When $s=0$ , the right-hand side of (1.6) reduces to $3p(\tfrac 12)_{(3p-1)/4}/(1)_{(3p-1)/4}$ , which is easily seen to be congruent to the right-hand side of (1.5) modulo $p^3$ . Thus, the supercongruence (1.6) can be deemed a generalisation of the modulo $p^3$ case of (1.5). A result of Guo and Schlosser [Reference Guo and Schlosser5, Corollary 1.2 with $d = 4$ and $q\to 1$ ] implies that (1.6) is even true modulo $p^4$ for $s=0$ . However, numerical evaluation indicates that (1.6) is not true modulo $p^4$ for general s.

In the same way as before, we shall prove (1.6) via the following q-supercongruence.

Theorem 1.2. Let $n\equiv 3\pmod 4$ be a positive integer and let $0\leqslant s\leqslant (n-3)/4$ . Then

(1.7) $$ \begin{align} &\sum_{k=s}^{(3n-1)/4} [8k+1]\frac{(q;q^4)_{k-s}(q;q^4)_{k+s}(q;q^4)_k^2} {(q^4;q^4)_{k-s}(q^4;q^4)_{k+s}(q^4;q^4)_k^2} q^{2k} \notag\\[6pt] &\quad\equiv [3n+4s] \frac{(q;q^4)_s^2(q;q^4)_{(3n-1)/4+s} (q^2;q^4)_{(3n-1)/4-s}} {(q^4;q^4)_s^2(q^4;q^4)_{(3n-1)/4+s}(q;q^4)_{(3n-1)/4-s}} q^{3s+(1-3n)/4} \pmod{\Phi_n(q)^3}. \end{align} $$

Our proof of Theorems 1.1 and 1.2 will use the powerful method of ‘creative microscoping’, which was devised by Guo and Zudilin [Reference Guo and Zudilin6].

2 Proof of Theorem 1.1

We require the following easily proved q-congruence, which was first given by Guo and Schlosser [Reference Guo and Schlosser4, Lemma 3].

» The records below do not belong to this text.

Lemma getDueTasks_keeps now batchSize :
  keeps unchanged (TaskQueries.getDueTasks now batchSize)
    (fun rows => forall t, In t rows -> Task.id t <> id).
Proof.
  intros d Hd. unfold TaskQueries.getDueTasks.
  destruct (batchSize <? 0); [done|]. split; [done|].
  intros t Hin Hid. apply firstn_In, order_by_In, filter_In in Hin as [Hin Hdue].
  destruct (finished_in_L t (row_of_L d t Hd Hin Hid)) as [Hstatus _].
  unfold is_due in Hdue. apply andb_true_iff in Hdue as [Hdue _].
  apply andb_true_iff in Hdue as [Hactive _]. apply bool_decide_eq_true in Hactive.
  destruct Hstatus; congruence.
Qed.

Lemma updateStatus_keeps now id' status :
  id' <> Some id ->
  keeps unchanged (TaskQueries.updateStatus now id' status) anything.
Proof.
  intros Hne. unfold TaskQueries.updateStatus.
  eapply keeps_bind; [|intros; by apply keeps_ret].
  apply update_tasks_keeps; [done|].
  intros t Hid _. apply bool_decide_eq_false_2. congruence.
Qed.

Lemma recordExecution_keeps now id' next completed :
  id' <> id ->
  keeps unchanged (TaskQueries.recordExecution now id' next completed) anything.
Proof.
  intros Hne d Hd.
  destruct (recordExecution_outcome now id' next completed d)
    as [(_ & ->)|(_ & r & ->)]; [done|].
  split; [|done].
  refine (proj1 (update_tasks_keeps now (fun t => bool_decide (Task.id t = id'))
            (fun t => Task.with_lock None None
               (Task.with_status (if completed then Completed else Task.status t)
                  (Task.with_next_run_at next
                     (Task.with_execution_count (Task.execution_count t + 1)
                        (Task.with_last_executed_at (Some now) t))))) _ _ d Hd)).
  - done.
  - intros t Hid _. apply bool_decide_eq_false_2. congruence.
Qed.

Lemma unlockTask_keeps now id' :
  id' <> id -> keeps unchanged (TaskQueries.unlockTask now id') anything.
Proof.
  intros Hne. unfold TaskQueries.unlockTask.
  eapply keeps_bind; [|intros; by apply keeps_ret].
  apply update_tasks_keeps; [done|].
  intros t Hid _. apply bool_decide_eq_false_2. congruence.
Qed.

Lemma lockTask_keeps now id' workerId :
  keeps unchanged (TaskQueries.lockTask now id' workerId) anything.
Proof.
  unfold TaskQueries.lockTask.
  eapply keeps_bind; [|intros; by apply keeps_ret].
  apply update_tasks_keeps; [done|].
  intros t _ [[Hst|Hst] _]; rewrite Hst;
    rewrite (bool_decide_eq_false_2 (_ = Active)) by done; apply andb_false_r.
Qed.

Lemma cleanupStaleLocks_keeps cfg clock :
  keeps unchanged (cleanupStaleLocks cfg clock) anything.
Proof.
  unfold cleanupStaleLocks.
  eapply keeps_bind; [|intros; by apply keeps_ret].
  apply update_tasks_keeps; [done|].
  intros t _ [_ Hlock]. by rewrite Hlock.
Qed.

Lemma executeTask_keeps env task :
  Task.id task <> id -> keeps unchanged (executeTask env task) anything.
Proof.
  intros Hne. unfold executeTask.
  eapply keeps_bind.
  { apply keeps_same_tasks. intros d. unfold ExecutionQueries.create.
    by repeat case_match. }
  intros execution _. eapply (keeps_bind _ _ anything).
  { apply keeps_try; [|intros; by apply keeps_ret].
    apply keeps_same_tasks. intros d. unfold dispatch.
    destruct (Task.callback_type task); try reflexivity.
    unfold mbind, M_bind, store_notification. by destruct (negb _). }
  intros result _. cbv zeta. eapply keeps_bind.
  { apply keeps_same_tasks. intros d.
    match goal with
    | |- context [ExecutionQueries.complete ?a ?b ?c ?e ?f ?g ?h d] =>
        by destruct (complete_frame a b c e f g h d) as (? & _)
    end. }
  intros _ _. eapply keeps_bind; [|intros; by apply keeps_ret].
  destruct (Task.task_type task); by apply recordExecution_keeps.
Qed.

Lemma process_all_keeps WORKER_ID env_of : forall dueTasks,
  (forall t, In t dueTasks -> Task.id t <> id) ->
  keeps unchanged (process_all WORKER_ID env_of dueTasks) anything.
Proof.
  induction dueTasks as [|task rest IH]; intros Hne; [by apply keeps_ret|].
  simpl. eapply (keeps_bind _ _ anything);
    [|intros; apply IH; intros t Ht; apply Hne; by right].
  unfold process_task. eapply keeps_bind; [apply lockTask_keeps|].
  intros [locked|] _; [|by apply keeps_ret].
  assert (Task.id task <> id) by (apply Hne; by left).
  apply keeps_try.
  - eapply keeps_bind; [by apply executeTask_keeps | intros; by apply keeps_ret].
  - intros msg. eapply keeps_bind; [by apply unlockTask_keeps
                                   | intros; by apply keeps_ret].
Qed.

Lemma processDueTasks_keeps isRunning WORKER_ID cfg clock env_of :
  keeps unchanged (processDueTasks isRunning WORKER_ID cfg clock env_of) anything.
Proof.
  unfold processDueTasks. destruct (negb isRunning); [by apply keeps_ret|].
  apply keeps_try; [|intros; by apply keeps_ret].
  eapply keeps_bind; [apply getDueTasks_keeps|].
  intros rows Hrows. by apply process_all_keeps.
Qed.

Lemma schedule_task_keeps env params context :
  keeps unchanged (schedule_task env params context) anything.
Proof.
  unfold schedule_task. cbv zeta.
  destruct (timing_error _); [by apply keeps_ret|].
  destruct (check_callback _ _ _ _); [by apply keeps_ret|].
  destruct (negb (payload_valid _)); [by apply keeps_ret|].
  eapply keeps_bind; [by apply keeps_same_tasks|].
  intros n _. destruct (_ >=? _); [by apply keeps_ret|].
  apply keeps_try; [|intros; by apply keeps_ret].
  eapply keeps_bind; [apply create_keeps | intros; by apply keeps_ret].
Qed.

Lemma schedule_recurring_keeps env params context :
  keeps unchanged (schedule_recurring env params context) anything.
Proof.
  unfold schedule_recurring. cbv zeta.
  destruct (negb (valid _)); [by apply keeps_ret|].
  destruct (getNextCronRun _ _ _); [|by apply keeps_ret].
  destruct (check_callback _ _ _ _); [by apply keeps_ret|].
  destruct (negb (payload_valid _)); [by apply keeps_ret|].
  eapply keeps_bind; [by apply keeps_same_tasks|].
  intros n _. destruct (_ >=? _); [by apply keeps_ret|].
  apply keeps_try; [|intros; by apply keeps_ret].
  eapply keeps_bind; [apply create_keeps|].
  intros row Hrow. eapply (keeps_bind _ _ anything); [|intros; by apply keeps_ret].
  destruct (negb _); [|by apply keeps_ret].
  apply updateStatus_keeps. congruence.
Qed.

Lemma cancel_task_keeps env params context :
  keeps unchanged (cancel_task env params context) anything.
Proof.
  unfold cancel_task. cbv zeta.
  apply keeps_try; [|intros; by apply keeps_ret].
  eapply keeps_bind; [apply getById_keeps|].
  intros [task|] Hfound; [|by apply keeps_ret].
  destruct (Hfound task eq_refl) as [Hid Hours].
  destruct (bool_decide (Task.status task = Cancelled)) eqn:Hc; [by apply keeps_ret|].
  destruct (bool_decide (Task.status task = Completed)) eqn:Hd; [by apply keeps_ret|].
  apply bool_decide_eq_false in Hc, Hd.
  eapply keeps_bind.
  { apply updateStatus_keeps. rewrite <- Hid. intros [= Heq].
    destruct (Hours Heq) as [[?|?] _]; done. }
  intros [updated|] _; [by apply keeps_ret | apply keeps_throw].
Qed.

Lemma pauseHandler_keeps env params context :
  keeps unchanged (pauseHandler env params context) anything.
Proof.
  unfold pauseHandler. cbv zeta.
  apply keeps_try; [|intros; by apply keeps_ret].
  eapply keeps_bind; [apply getById_keeps|].
  intros [task|] Hfound; [|by apply keeps_ret].
  destruct (Hfound task eq_refl) as [Hid Hours].
  destruct (bool_decide (Task.status task = Active)) eqn:Ha;
    cbn [negb]; [|by apply keeps_ret].
  apply bool_decide_eq_true in Ha.
  eapply keeps_bind.
  { apply updateStatus_keeps. rewrite <- Hid. intros [= Heq].
    destruct (Hours Heq) as [[?|?] _]; congruence. }
  intros [updated|] _; [by apply keeps_ret | apply keeps_throw].
Qed.

Lemma resumeHandler_keeps env params context :
  keeps unchanged (resumeHandler env params context) anything.
Proof.
  unfold resumeHandler. cbv zeta.
  apply keeps_try; [|intros; by apply keeps_ret].
  eapply keeps_bind; [apply getById_keeps|].
  intros [task|] Hfound; [|by apply keeps_ret].
  destruct (Hfound task eq_refl) as [Hid Hours].
  destruct (bool_decide (Task.status task = Paused)) eqn:Hp;
    cbn [negb]; [|by apply keeps_ret].
  apply bool_decide_eq_true in Hp.
  assert (Hne : Task.id task <> id).
  { intros Heq. destruct (Hours Heq) as [[?|?] _]; congruence. }
  eapply keeps_bind.
  { apply updateStatus_keeps. rewrite <- Hid. congruence. }
  intros updated _. eapply keeps_bind.
  { destruct (if _ && _ then _ else _) as [[fresh|]|];
      [by apply recordExecution_keeps | by apply keeps_ret | by apply keeps_ret]. }
  intros _ _. destruct updated; [by apply keeps_ret | apply keeps_throw].
Qed.

Lemma list_tasks_keeps env params context :
  keeps unchanged (list_tasks env params context) anything.
Proof.
  unfold list_tasks. cbv zeta.
  apply keeps_try; [|intros; by apply keeps_ret].
  eapply keeps_bind; [|intros; by apply keeps_ret].
  apply keeps_same_tasks. intros d. unfold TaskQueries.list. cbv zeta.
  destruct (negb _); [done|]. by destruct (_ <? 0).
Qed.

Lemma get_task_keeps env params context :
  keeps unchanged (get_task env params context) anything.
Proof.
  unfold get_task. cbv zeta.
  apply keeps_try; [|intros; by apply keeps_ret].
  eapply keeps_bind; [apply getById_keeps|].
  intros [task|] _; [|by apply keeps_ret].
  eapply keeps_bind; [|intros; by apply keeps_ret].
  destruct (default true _); [by apply keeps_same_tasks | by apply keeps_ret].
Qed.

Lemma executeTool_keeps env name params context :
  keeps unchanged (executeTool toolHandlers env name params context) anything.
Proof.
  unfold executeTool.
  destruct (Map_get toolHandlers name) as [h|] eqn:Hget; [|by apply keeps_ret].
  apply keeps_try; [|intros; by apply keeps_ret].
  apply new_Map_lookup in Hget. unfold tools in Hget. simpl in Hget.
  destruct Hget as [[= _ <-]|[[= _ <-]|[[= _ <-]|[[= _ <-]|[[= _ <-]|[[= _ <-]
                    |[[= _ <-]|[]]]]]]]].
  - apply schedule_task_keeps.
  - apply schedule_recurring_keeps.
  - apply list_tasks_keeps.
  - apply get_task_keeps.
  - apply cancel_task_keeps.
  - apply pauseHandler_keeps.
  - apply resumeHandler_keeps.
Qed.

Lemma perform_keeps (a : action) d :
  rows_of id d = L -> rows_of id (perform a d) = L.
Proof.
  intros Hd. destruct a as [env name params context|W cfg clock env_of|cfg clock];
    unfold perform, after.
  - pose proof (executeTool_keeps env name params context d Hd) as Hk.
    destruct (executeTool _ _ _ _ _ d) as [[r|msg] d1]; [by destruct Hk | done].
  - pose proof (processDueTasks_keeps true W cfg clock env_of d Hd) as Hk.
    destruct (processDueTasks _ _ _ _ _ d) as [[r|msg] d1]; [by destruct Hk | done].
  - pose proof (cleanupStaleLocks_keeps cfg clock d Hd) as Hk.
    destruct (cleanupStaleLocks _ _ d) as [[r|msg] d1]; [by destruct Hk | done].
Qed.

Lemma 2.1. Let d, m and n be positive integers with $m\leqslant n-1$ and $dm\equiv -1\pmod {n}$ . Then, for $0\leqslant k\leqslant m$ ,

$$ \begin{align*} \frac{(aq;q^d)_{m-k}}{(q^d/a;q^d)_{m-k}} \equiv (-a)^{m-2k}\frac{(aq;q^d)_k}{(q^d/a;q^d)_k} q^{m(dm-d+2)/2+(d-1)k} \pmod{\Phi_n(q)}. \end{align*} $$

Following Gasper and Rahman’s monograph [Reference Gasper and Rahman2], the basic hypergeometric series $_{r+1}\phi _r$ is defined as

$$ \begin{align*}_{r+1}\phi_{r}\bigg[\begin{array}{@{}c@{}} a_1,a_2,\ldots,a_{r+1}\\[6pt] b_1,b_2,\ldots,b_{r} \end{array};q,\, z \bigg] =\sum_{k=0}^{\infty}\frac{(a_1;q)_k(a_2;q)_k\cdots(a_{r+1};q)_k } {(q;q)_k(b_1;q)_k\cdots(b_{r};q)_k}z^k. \end{align*} $$

Jackson’s ${}_6\phi _5$ summation (see [Reference Gasper and Rahman2, Appendix (II.21)]) can be stated as follows:

(2.1) $$ \begin{align} _6\phi_5 \bigg[\begin{array}{@{}c@{}} a,\, qa^{1/2},\, -qa^{1/2},\, b,\, c,\, q^{-n} \\[6pt] a^{1/2},\, -a^{1/2},\, aq/b,\, aq/c,\, aq^{n+1}\end{array};q,\,\frac{aq^{n+1}}{bc} \bigg] =\frac{(aq;q)_n (aq/bc;q)_n}{(aq/b;q)_n(aq/c;q)_n}. \end{align} $$

To prove Theorem 1.1, we first establish the following result.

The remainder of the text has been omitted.